Bearing Gifts Equals More Sex Even With Spiders

Bearing Gifts Equals More Sex

Nursery web spiders wrap their gifts in silk to give to females.

It looks like human males aren’t the only ones giving women cheap gifts to get sex. Male nursery web spiders (Pisaura mirabilis) wrap their gifts in silk to give to females. Most gifts are nice juicy insects, but some are inedible plant seeds or empty exoskeletons that they have already devoured. What cheapskates!

Males will also play dead if a female moves away, then attempt to re-establish sex. Yes, Nursery web spiders are a real class act. New research published in BioMed Central’s open-access journal, BMC Evolutionary Biology, examines how successful these males are. It turns out that even cheap gifts are better than no gifts.

Male spiders were given either a potential gift of a fly, or a worthless item, like a cotton wool ball, a dry flower head, or a previously eaten housefly, or no gift at all. All the gifts were about the same size, so the females would not be able to know without unwrapping them.

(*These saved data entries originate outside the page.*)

(* ===== verification/Total.v ===== *)
(** * Reconcile does not panic

    Every operation returns, except for the two indexings of the observations
    by a position in the spec, which are in range as long as the object the
    API server returns to the annotation's patch has the replicas the
    observations were taken for. *)

From S2P Require Import Prelude GoStd Api External FakeKube Operator Fixtures.
From S2P Require Import Metrics Health Promotion RemoteClient Decision Observe Status Failover.
From S2P Require Import Automatic Reconcile.

Section total.
Context `{Extern}.

Definition anything {A} (_ : A) : Prop := True.

Lemma talks_returns {A} (m : M A) R : talks m R -> returns m anything.
Proof. intros Hm. by eapply returns_talks. Qed.

(** Patching an HACluster returns it with the same replicas: nobody edited the
    list between the read and the patch. *)
Definition patchKeepsReplicas : Prop := forall c ha body w ha',
  (clientPatchHA c ha body w).1 = Ok ha' ->
  spec_Replicas (ha_Spec ha') = spec_Replicas (ha_Spec ha).

Lemma event_returns r ha ty reason msg : returns (event r ha ty reason msg) anything.
Proof. intros s. exists tt. unfold event. by destruct (r_hasRecorder r). Qed.

Lemma now_returns : returns now anything.
Proof. by apply returns_call. Qed.

(** The object keeps its key and its replicas. *)
Definition sameSites (ha ha' : HACluster) : Prop :=
  spec_Replicas (ha_Spec ha') = spec_Replicas (ha_Spec ha).

Lemma setFailoverInProgress_returns ha b t :
  returns (setFailoverInProgress ha b t) (sameSites ha).
Proof. eapply returns_bind; [apply now_returns|]. intros. by apply returns_ret. Qed.

Lemma runPromotion_returns r ha old target : returns (runPromotion r ha old target) anything.
Proof.
  unfold runPromotion. repeat (case_bool_decide; [by apply returns_ret|]).
  eapply returns_bind; [apply returns_quiet, siteClientAndRef_quiet|].
  intros [[oc oref]|] _; [|by apply returns_ret].
  eapply returns_bind; [apply returns_quiet, GetOrCreate_quiet|].
  intros [nc|e] _; [|by apply returns_ret].
  eapply talks_returns, promotionSteps_talks.
Qed.

(** Step over an operation that is known to return. *)
Ltac returns_step :=
  eapply returns_bind;
    [first [apply event_returns | apply now_returns | apply setFailoverInProgress_returns
           | apply runPromotion_returns]|].

(** What the handler of the annotation keeps of the object: any relation that a
    change of the status respects, and a patch. *)
Section kept.
Context (K : HACluster -> HACluster -> Prop).
Context (Hsame : forall ha ha', sameSites ha ha' -> K ha ha').
Context (Htrans : forall a b c, K a b -> K b c -> K a c).
Context (Hkept : forall c ha body w ha', (clientPatchHA c ha body w).1 = Ok ha' -> K ha ha').

Lemma clearPromoteAnnotation_returns r ha :
  returns (clearPromoteAnnotation r ha) (fun res => K ha res.1).
Proof.
  unfold clearPromoteAnnotation. destruct (hasPromote ha); [|by apply returns_ret, Hsame].
  eapply (returns_bind _ _ (fun rp => forall ha', rp = Ok ha' -> K ha ha')).
  - apply returns_call. intros w ha' E. exact (Hkept _ _ _ _ _ E).
  - intros [ha'|e] Hs; apply returns_ret; [|by apply Hsame].
    eapply Htrans; [exact (Hs ha' eq_refl)|by apply Hsame].
Qed.

Lemma rejectPromote_returns r ha msg :
  returns (rejectPromote r ha msg) (fun res => K ha res.1).
Proof.
  returns_step. intros _ _.
  eapply returns_bind; [apply clearPromoteAnnotation_returns|]. intros res Hs. by apply returns_ret.
Qed.

Lemma handlePromoteAnnotation_returns r ha p rs :
  length rs = length (spec_Replicas (ha_Spec ha)) ->
  returns (handlePromoteAnnotation r ha p rs) (fun res => K ha res.1).
Proof.
  intros Hlen. unfold handlePromoteAnnotation.
  destruct (hasPromote ha) as [target|]; [|by apply returns_ret, Hsame].
  destruct (negb _); [apply rejectPromote_returns|].
  destruct (findReplica ha target) as [[rep i] found] eqn:Ef.
  destruct found; simpl; [|apply rejectPromote_returns].
  apply findReplica_found in Ef as [Hi _].
  destruct (lookup_lt_is_Some_2 rs i) as [o ->];
    [rewrite Hlen; by eapply lookup_lt_Some|].
  destruct (negb _); [apply rejectPromote_returns|].
  destruct (currentPrimaryForPromotion ha p rs) as [old|e]; [|apply rejectPromote_returns].
  returns_step. intros _ _.
  returns_step. intros ha1 E1.
  returns_step. intros start _.
  returns_step. intros [[]|e] _.
  - returns_step. intros stop _.
    eapply (returns_bind _ _ anything); [intros s; by exists tt|]. intros _ _.
    eapply returns_bind; [apply clearPromoteAnnotation_returns|]. intros [ha2 [[]|e]] E2; simpl in E2.
    + returns_step. intros t _.
      returns_step. intros ha3 E3.
      returns_step. intros _ _.
      eapply (returns_bind _ _ anything); [intros s; by exists tt|]. intros _ _.
      apply returns_ret. eapply Htrans; [by apply Hsame|]. eapply Htrans; [exact E2|]. by apply Hsame.
    + apply returns_ret. eapply Htrans; [by apply Hsame|done].
  - returns_step. intros _ _.
    returns_step. intros ha2 E2.
    apply returns_ret. apply Hsame. unfold sameSites in *. simpl. congruence.
Qed.
End kept.

Lemma bumpFailCount_returns k : returns (bumpFailCount k) anything.
Proof. intros s. by eexists. Qed.

Lemma resetFailCount_returns k : returns (resetFailCount k) anything.
Proof. intros s. by eexists. Qed.

Lemma autoPromote_returns r ha rs cur n th :
  chooseTarget ha rs cur <> Panicked -> returns (autoPromote r ha rs cur n th) anything.
Proof.
  intros Hc. unfold autoPromote. destruct (chooseTarget ha rs cur) as [[[rep b] ok]|]; [|done].
  destruct ok; simpl.
  2:{ returns_step. intros _ _. by apply returns_ret. }
  returns_step. intros _ _.
  returns_step. intros ha1 _.
  returns_step. intros start _.
  returns_step. intros [[]|e] _.
  - returns_step. intros stop _.
    eapply (returns_bind _ _ anything); [intros s; by exists tt|]. intros _ _.
    returns_step. intros t _.
    returns_step. intros ha2 _.
    returns_step. intros _ _.
    eapply (returns_bind _ _ anything); [intros s; by exists tt|]. intros _ _.
    eapply returns_bind; [apply resetFailCount_returns|]. intros _ _. by apply returns_ret.
  - returns_step. intros _ _.
    returns_step. intros ha2 _. by apply returns_ret.
Qed.

Lemma handleAutomaticFailover_returns r ha p rs :
  length rs = length (spec_Replicas (ha_Spec ha)) ->
  returns (handleAutomaticFailover r ha p rs) anything.
Proof.
  intros Hlen. unfold handleAutomaticFailover. destruct (negb _); [by apply returns_ret|].
  assert (Hreset : returns (resetFailCount (haKey ha);; mret (ha, Ok noEffect)) anything).
  { eapply returns_bind; [apply resetFailCount_returns|]. intros _ _. by apply returns_ret. }
  destruct (bool_decide _); [done|].
  eapply returns_bind; [apply returns_quiet, stabilizing_quiet|]. intros [] _; [done|].
  destruct (healthyPrimary _); [done|].
  eapply returns_bind; [apply bumpFailCount_returns|]. intros n _.
  destruct (n <? _).
  2:{ apply autoPromote_returns. by destruct (chooseTarget_returns ha rs (watchedPrimary ha) Hlen) as (? & ? & ? & ->). }
  returns_step. intros _ _. by apply returns_ret.
Qed.

Lemma convergeSite_returns r ha ep end_ name cli ref :
  returns (convergeSite r ha ep end_ name cli ref) anything.
Proof.
  eapply returns_bind; [apply returns_quiet, Probe_quiet|]. intros h _.
  cbv zeta. destruct (negb _); [by apply returns_ret|].
  destruct (o_primary _); [destruct (bool_decide _)|].
  - eapply returns_bind; [eapply talks_returns, Reconfigure_talks|].
    intros [[]|e] _; [|by apply returns_ret].
    returns_step. intros _ _. by apply returns_ret.
  - eapply returns_bind; [eapply talks_returns, Fence_talks|].
    intros [[]|e] _; [|by apply returns_ret].
    returns_step. intros _ _. by apply returns_ret.
  - eapply returns_bind; [eapply talks_returns, Reconfigure_talks|].
    intros rr _. by apply returns_ret.
Qed.

Lemma topologyLoop_returns r ha ep end_ all : returns (topologyLoop r ha ep end_ all) anything.
Proof.
  induction all as [|o all IH]; simpl; [by apply returns_ret|].
  destruct (bool_decide _); [done|].
  eapply returns_bind; [apply returns_quiet, siteClientAndRef_quiet|].
  intros [[cli ref]|] _; [|done].
  eapply returns_bind; [apply convergeSite_returns|]. intros [[]|e] _; [done|by apply returns_ret].
Qed.

Lemma reconcileReplicaTopology_returns r ha ep p rs :
  returns (reconcileReplicaTopology r ha ep p rs) anything.
Proof.
  unfold reconcileReplicaTopology. repeat (case_bool_decide; [by apply returns_ret|]).
  apply topologyLoop_returns.
Qed.

Lemma publishMetrics_returns ha cur sb p rs : returns (publishMetrics ha cur sb p rs) anything.
Proof.
  assert (Hall : forall lsn all, returns (publishSites ha cur lsn all) anything).
  { intros lsn all. induction all as [|o all IH]; simpl; [by apply returns_ret|].
    eapply (returns_bind _ _ anything); [|done]. unfold publishSite.
    intros s. exists tt. split; [|done].
    destruct (o_lagSeconds o), lsn, (o_lsnKnown o), (bool_decide (o_name o = cur)); simpl;
      try destruct (_ <=? _); try destruct (bool_decide (o_lsn o = "")); done. }
  eapply returns_bind; [apply Hall|]. intros _ _ s. by exists tt.
Qed.

Lemma publishAndConverge_returns r ha1 prior err p rs :
  returns (publishAndConverge r ha1 prior err p rs) anything.
Proof.
  unfold publishAndConverge. destruct (decideCurrentPrimary p rs) as [cur av].
  eapply (returns_bind _ _ anything).
  { returns_step. intros t _.
    returns_step. intros t' _. by apply returns_ret. }
  intros ha2 _. eapply returns_bind; [apply publishMetrics_returns|]. intros _ _.
  eapply (returns_bind _ _ anything); [by apply returns_call|].
  intros [ha3|e] _; [|by apply returns_ret]. destruct err; [by apply returns_ret|].
  eapply returns_bind; [apply reconcileReplicaTopology_returns|].
  intros [[]|e] _; by apply returns_ret.
Qed.

Section patch.
Hypothesis Hpatch : patchKeepsReplicas.

(** C13. Reconcile always returns. As long as the answer to the annotation's
    merge patch carries the replicas the reconcile started with, no request
    and no behaviour of the API servers, of the database or of the kubeconfigs
    makes Reconcile panic: every loop ends, and every index into the
    observations is in range. *)
Theorem Reconcile_total r req s :
  reconcilerOk r -> exists res, (Reconcile r req s).1 = Val res.
Proof.
  intros Hr. enough (He : returns (Reconcile r req) anything).
  { destruct (He s) as (res & E & _). by exists res. }
  unfold Reconcile. eapply (returns_bind _ _ anything); [by apply returns_call|].
  intros [ha|e] _; [|by apply returns_ret].
  eapply returns_bind; [by apply returns_quiet, observePrimary_quiet|]. intros p _.
  eapply returns_bind; [by apply returns_quiet, observeReplicas_quiet|]. intros rs Hrs.
  assert (Hlen : length rs = length (spec_Replicas (ha_Spec ha))).
  { by rewrite <- (length_fmap o_name), Hrs, length_fmap. }
  eapply (returns_bind _ _ anything).
  { eapply returns_bind; [apply (handlePromoteAnnotation_returns sameSites); try done|].
    { unfold sameSites. congruence. }
    intros [ha1 [pe|e]] E1; [|by apply returns_ret].
    eapply returns_bind; [apply handleAutomaticFailover_returns|].
    - unfold sameSites in E1. simpl in E1. by rewrite E1.
    - intros [ha2 [ae|e]] _; by apply returns_ret. }
  intros [[ha1 pe] err] _. destruct (applyPromotionEffect pe (p, rs)) as [p' rs'].
  apply publishAndConverge_returns.
Qed.
End patch.
End total.

(** ** The patch can bring a longer list *)

(** An HACluster in Automatic mode with a left-over promote annotation and one
    replica that cannot be reached; a second replica is being added. *)
Definition editedSpec : HAClusterSpec :=
  ha_Spec (sampleHA "Automatic" "Ordered").

Definition annotatedHA : HACluster :=
  mkHACluster "ha" "ops" 1 "1" (Some {["ha.cnpg.io/promote" := "b"]})
    (mkSpec (spec_Primary editedSpec) [sampleReplicaSite "b"] (spec_Failover editedSpec))
    (mkStatus "a" None 0 [] []).

Definition racingWorld : fakeWorld :=
  mkFake ∅ ∅ ∅ {[("local", NN "ops" "ha") := annotatedHA]} 1000 [] (Some editedSpec) ∅.

Definition racingState : opstate :=
  mkOp (H := fakeExtern) racingWorld {[NN "ops" "ha" := 2]} ∅ [] emptyRegistry [].

(** The reconcile can index out of range: when a replica is added to the
    spec between the read and the removal of a rejected promote annotation,
    the patch's answer replaces the spec in memory, and the automatic failover
    then walks the longer list of replicas over the shorter list of
    observations and panics. *)
Theorem Reconcile_index_panic :
  (Reconcile sampleReconciler (NN "ops" "ha") racingState).1 = Panicked.
Proof. reflexivity. Qed.

Lemma Reconcile_total_witness :
  exists res, (@Reconcile (fakeExternOf false)
    (@mkReconciler (fakeExternOf false) "local" true None) (NN "ops" "ha")
    (@mkOp (fakeExternOf false) racingWorld {[NN "ops" "ha" := 2]} ∅ [] emptyRegistry [])).1 = Val res.
Proof.
  apply (@Reconcile_total (fakeExternOf false)); [|exact I].
  intros c ha body w ha' E. by rewrite (fakePatchHA_calm c ha body w ha' E).
Defined.

(** ** A live primary the status does not know yet

    The status still names "a", which is gone; "b" was promoted by hand since
    the last reconcile and serves writes; "c" is a replica. Two failed passes
    were counted. *)
Definition handPromoted : fakeWorld :=
  mkFake
    (list_to_map
       [(("siteb", NN "db" "pg"), samplePrimary "db" "pg");
        (("sitec", NN "db" "pg"), sampleReplica "db" "pg" "peer" "a-host")])
    (list_to_map
       [(("siteb", NN "db" "pg-rw"), sampleService "db" "pg-rw");
        (("sitec", NN "db" "pg-rw"), sampleService "db" "pg-rw")])
    (list_to_map
       [(("local", NN "ops" "b"), mkSecret "1" (Some {["value" := "siteb"]}));
        (("local", NN "ops" "c"), mkSecret "1" (Some {["value" := "sitec"]}))])
    {[("local", NN "ops" "ha") := sampleHA "Automatic" "Ordered"]} 1000 [] None ∅.

Definition handPromotedState : opstate :=
  mkOp (H := fakeExtern) handPromoted {[NN "ops" "ha" := 2]} ∅ [] emptyRegistry [].

Definition writerAt (w : fakeWorld) (srv : string) : bool :=
  match clusterAt w srv (NN "db" "pg") with
  | Some u => bool_decide (~ clusterIsReplica u) && bool_decide (~ fenced u)
  | None => false
  end.

(** The automatic failover does not look for another live primary: in this
    state one Reconcile promotes "c" because the recorded primary "a" is gone,
    then sees two writers, falls back to the recorded name and fences both of
    them. Before the pass "b" accepts writes; after it no site does. *)
Theorem Reconcile_fences_live_primary :
  let w' := op_world (Reconcile sampleReconciler (NN "ops" "ha") handPromotedState).2 in
  (writerAt handPromoted "local", writerAt handPromoted "siteb", writerAt handPromoted "sitec")
  = (false, true, false) /\
  (writerAt w' "local", writerAt w' "siteb", writerAt w' "sitec") = (false, false, false).
Proof. split; reflexivity. Qed.
(* ===== verification/Progress.v ===== *)
(** * What keeps happening

    The counterpart of the safety theorems: the promotion an automatic failover
    attempts completes when the API servers answer, and no reconcile of an
    existing HACluster is the last one. *)

From S2P Require Import Prelude GoStd Api External FakeKube Operator Fixtures.
From S2P Require Import Metrics Health Promotion RemoteClient Decision Observe Status Failover.
From S2P Require Import Automatic Reconcile Publish Total.

Section progress.
Context `{Extern}.

(** ** The failover happens *)

(** The stabilization window after the last failover is over. *)
Definition windowOver (ha : HACluster) (w : World) : Prop :=
  match st_LastFailoverTime (ha_Status ha) with
  | None => True
  | Some lf => stabilizationCooldown (spec_Failover (ha_Spec ha)) <= timeSub (timeNow w).1 lf
  end.

#[export] Instance windowOver_dec ha w : Decision (windowOver ha w).
Proof. unfold windowOver. destruct (st_LastFailoverTime _); apply _. Defined.

(** A pass over the HACluster [k] that counts toward a failover, with [th] as
    the threshold in force. *)
Record failingPass (k : NamespacedName) (th : Z) (i : pass) : Prop := {
  fp_key : haKey (pass_ha i) = k;
  fp_mode : isAutomatic (pass_ha i);
  fp_threshold : effectiveFailureThreshold (spec_Failover (ha_Spec (pass_ha i))) = th;
  fp_unhealthy : unhealthyPass (pass_ha i) (pass_primary i) (pass_replicas i);
  fp_window : windowOver (pass_ha i) (pass_world i)
}.
(* ===== verification/Manager.v ===== *)
(** * cmd/main.go: the manager process

    The flags, the options of the two servers, and the start sequence with its
    exits. controller-runtime, client-go and zap are parameters: the class
    [Runtime] has their answers, and the process is the list of the calls that
    matter with the exit status. *)

From S2P Require Import Prelude GoStd Api External FakeKube Operator Fixtures.
From S2P Require Import GoFlag Metrics RemoteClient Observe.

(** ** Flags *)

(** The variables of main that flags are bound to. *)
Record MainConfig : Type := mkMainConfig {
  metricsAddr : string;
  metricsCertPath : string;
  metricsCertName : string;
  metricsCertKey : string;
  webhookCertPath : string;
  webhookCertName : string;
  webhookCertKey : string;
  enableLeaderElection : bool;
  probeAddr : string;
  secureMetrics : bool;
  enableHTTP2 : bool
}.

(** The flags main defines, with their defaults. *)
Definition mainFlags : list (string * flagValue) :=
  [("metrics-bind-address", FString "0");
   ("health-probe-bind-address", FString ":8081");
   ("leader-elect", FBool false);
   ("metrics-secure", FBool true);
   ("webhook-cert-path", FString "");
   ("webhook-cert-name", FString "tls.crt");
   ("webhook-cert-key", FString "tls.key");
   ("metrics-cert-path", FString "");
   ("metrics-cert-name", FString "tls.crt");
   ("metrics-cert-key", FString "tls.key");
   ("enable-http2", FBool false)].

Definition flagString (fs : FlagSet) (name : string) : string :=
  match fs !! name with Some (FString s) => s | _ => "" end.
Definition flagBool (fs : FlagSet) (name : string) : bool :=
  match fs !! name with Some (FBool b) => b | _ => false end.

(** The variables after flag.Parse. *)
Definition readConfig (fs : FlagSet) : MainConfig :=
  mkMainConfig (flagString fs "metrics-bind-address") (flagString fs "metrics-cert-path")
    (flagString fs "metrics-cert-name") (flagString fs "metrics-cert-key")
    (flagString fs "webhook-cert-path") (flagString fs "webhook-cert-name")
    (flagString fs "webhook-cert-key") (flagBool fs "leader-elect")
    (flagString fs "health-probe-bind-address") (flagBool fs "metrics-secure")
    (flagBool fs "enable-http2").

(** ** Server options *)

(** tls.Config: the protocols the operator sets, and the rest. *)
Record tlsConfig : Type := mkTLS { NextProtos : list string; tls_rest : json }.

Definition disableHTTP2 (c : tlsConfig) : tlsConfig := mkTLS ["http/1.1"] (tls_rest c).

Definition tlsOptions (cfg : MainConfig) : list (tlsConfig -> tlsConfig) :=
  [] ++ (if negb (enableHTTP2 cfg) then [disableHTTP2] else []).

(** The servers apply the options in order. *)
Definition applyTLS (opts : list (tlsConfig -> tlsConfig)) (c : tlsConfig) : tlsConfig :=
  fold_left (fun c f => f c) opts c.

(** webhook.Options *)
Record WebhookOptions : Type := mkWebhook {
  wh_TLSOpts : list (tlsConfig -> tlsConfig);
  wh_CertDir : string;
  wh_CertName : string;
  wh_KeyName : string
}.

Definition webhookServerOptions (cfg : MainConfig) : WebhookOptions :=
  if bool_decide (webhookCertPath cfg <> "")
  then mkWebhook (tlsOptions cfg) (webhookCertPath cfg) (webhookCertName cfg) (webhookCertKey cfg)
  else mkWebhook (tlsOptions cfg) "" "" "".

(** metricsserver.Options; [ms_FilterProvider] says whether requests are
    authenticated and authorized. *)
Record MetricsOptions : Type := mkMetricsOptions {
  ms_BindAddress : string;
  ms_SecureServing : bool;
  ms_TLSOpts : list (tlsConfig -> tlsConfig);
  ms_FilterProvider : bool;
  ms_CertDir : string;
  ms_CertName : string;
  ms_KeyName : string
}.

Definition metricsServerOptions (cfg : MainConfig) : MetricsOptions :=
  let filter := secureMetrics cfg in
  if bool_decide (metricsCertPath cfg <> "")
  then mkMetricsOptions (metricsAddr cfg) (secureMetrics cfg) (tlsOptions cfg) filter
         (metricsCertPath cfg) (metricsCertName cfg) (metricsCertKey cfg)
  else mkMetricsOptions (metricsAddr cfg) (secureMetrics cfg) (tlsOptions cfg) filter "" "" "".

(** ctrl.Options *)
Record ManagerOptions {Scheme : Type} : Type := mkManagerOptions {
  mo_Scheme : Scheme;
  mo_Metrics : MetricsOptions;
  mo_WebhookServer : WebhookOptions;
  mo_HealthProbeBindAddress : string;
  mo_LeaderElection : bool;
  mo_LeaderElectionID : string
}.

Arguments ManagerOptions : clear implicits.
Arguments mkManagerOptions {_}.

Definition managerOptions {Scheme} (scheme : Scheme) (cfg : MainConfig) : ManagerOptions Scheme :=
  mkManagerOptions scheme (metricsServerOptions cfg) (webhookServerOptions cfg) (probeAddr cfg)
    (enableLeaderElection cfg) "245db9a3.ha.cnpg.io".

(** ** Scheme *)

(** schema.GroupVersion and SchemeGroupVersion *)
Record GroupVersion : Type := mkGV { gv_Group : string; gv_Version : string }.
Definition SchemeGroupVersion : GroupVersion := mkGV "ha.cnpg.io" "v1alpha1".

(** What init of hacluster_types.go registers with the builder. *)
Definition registeredKinds : list (GroupVersion * string) :=
  [(SchemeGroupVersion, "HACluster"); (SchemeGroupVersion, "HAClusterList")].

Section manager.
Context `{Extern}.

(** The reconciler main builds: the fields of [HAClusterReconciler], and the
    client cache, nil until SetupWithManager. *)
Record Setup : Type := mkSetup {
  su_reconciler : HAClusterReconciler;
  su_RemoteClients : option (gmap string cachedClient)
}.

(** The answers of the libraries main calls. *)
Class Runtime : Type := {
  restCfg : Type;
  Manager : Type;
  Scheme : Type;               (* runtime.Scheme *)
  NewScheme : Scheme;
  clientgoAddToScheme : Scheme -> result Scheme;
  AddToScheme : list (GroupVersion * string) -> Scheme -> result Scheme;
  libraryFlags : FlagSet;      (* zap's BindFlags and package init functions *)
  GetConfig : result restCfg;
  NewManager : restCfg -> ManagerOptions Scheme -> result Manager;
  mgrGetClient : Manager -> client;
  registryMustRegister : list metricVec -> bool;    (* false: it panics *)
  builderComplete : Manager -> GroupVersion * string -> string -> Setup -> result unit;
  AddHealthzCheck : Manager -> string -> result unit;
  AddReadyzCheck : Manager -> string -> result unit;
  mgrStart : Manager -> result unit
}.

Context `{!Runtime}.

Inductive setupCall : Type :=
  | ENewManager (opts : ManagerOptions Scheme)
  | ERegister (collectors : list metricVec)
  | EController (kind : GroupVersion * string) (name : string) (su : Setup)
  | EHealthz (name : string)
  | EReadyz (name : string)
  | EStart.

(** The end of the process: an exit status, or a panic. *)
Inductive exit : Type := Exit (status : Z) | PanicExit.

(** A process: the calls made, then an exit or a value to go on with. *)
Definition Proc (A : Type) : Type := (list setupCall * (exit + A))%type.
#[local] Instance P_ret : MRet Proc := fun _ a => ([], inr a).
#[local] Instance P_bind : MBind Proc := fun _ _ k m =>
  match m with
  | (t, inl e) => (t, inl e)
  | (t, inr a) => (t ++ (k a).1, (k a).2)
  end.

Definition emit (e : setupCall) : Proc unit := ([e], inr tt).
Definition leave {A} (e : exit) : Proc A := ([], inl e).

(** [if err != nil { setupLog.Error(...); os.Exit(1) }] *)
Definition orExit {A} (r : result A) : Proc A :=
  match r with Ok a => mret a | Err _ => leave (Exit 1) end.
(** utilruntime.Must *)
Definition Must {A} (r : result A) : Proc A :=
  match r with Ok a => mret a | Err _ => leave PanicExit end.

(** The init functions: the scheme of the process. *)
Definition initScheme : Proc Scheme :=
  scheme ← Must (clientgoAddToScheme NewScheme);
  Must (AddToScheme registeredKinds scheme).

(** No library defines a flag of main. *)
Definition flagsDistinct : bool :=
  forallb (fun f => match libraryFlags !! f.1 with None => true | Some _ => false end) mainFlags.

(** The flag definitions; defining a flag twice panics. *)
Definition commandLine : Proc FlagSet :=
  if flagsDistinct
  then mret (list_to_map mainFlags ∪ libraryFlags) else leave PanicExit.

(** flag.Parse on the command line, which exits on an error. *)
Definition parseFlags (args : list string) : Proc MainConfig :=
  fs ← commandLine;
  match Parse fs args with
  | Parsed fs' _ => mret (readConfig fs')
  | HelpRequested => leave (Exit 0)
  | ParseError _ => leave (Exit 2)
  end.

Definition SetupWithManager (mgr : Manager) (su : Setup) : Proc (result unit) :=
  let clients := match su_RemoteClients su with Some c => c | None => NewCache end in
  let su' := mkSetup (su_reconciler su) (Some clients) in
  emit (EController (SchemeGroupVersion, "HACluster") "hacluster" su');;
  mret (builderComplete mgr (SchemeGroupVersion, "HACluster") "hacluster" su').

(** From the parsed flags to the end of main. *)
Definition run (scheme : Scheme) (cfg : MainConfig) : Proc unit :=
  config ← orExit GetConfig;
  emit (ENewManager (managerOptions scheme cfg));;
  mgr ← orExit (NewManager config (managerOptions scheme cfg));
  emit (ERegister MustRegister);;
  (if registryMustRegister MustRegister then mret tt else leave PanicExit);;
  setup ← SetupWithManager mgr (mkSetup (mkReconciler (mgrGetClient mgr) true None) None);
  orExit setup;;
  emit (EHealthz "healthz");;
  orExit (AddHealthzCheck mgr "healthz");;
  emit (EReadyz "readyz");;
  orExit (AddReadyzCheck mgr "readyz");;
  emit EStart;;
  orExit (mgrStart mgr).

Definition main (args : list string) : list setupCall * exit :=
  let p := scheme ← initScheme; cfg ← parseFlags args; run scheme cfg in
  (p.1, match p.2 with inl e => e | inr _ => Exit 0 end).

Romeos that offered a gift of any kind were more likely to successfully mate (12 out of 13 times in this study), but the length of time the females allowed males with bad gifts to spend transferring sperm was shorter than those with edible gifts. It was even worse for those bearing no gifts; only 1 out 6 was able to mate when providing no gift. Good gifts ensure that your sperm will go places.

Both genders are apparently able to put a value on the gift and modify their behavior accordingly. The males feigned death, triggered by the female attempting to end mating and run away with the gift, in half of the matings with an edible gift, but only once with a worthless gift. Also, males and females were sometimes seen fighting over good gifts, but never for a bad gift.

It turns out that spiders, like humans, put a price on mating.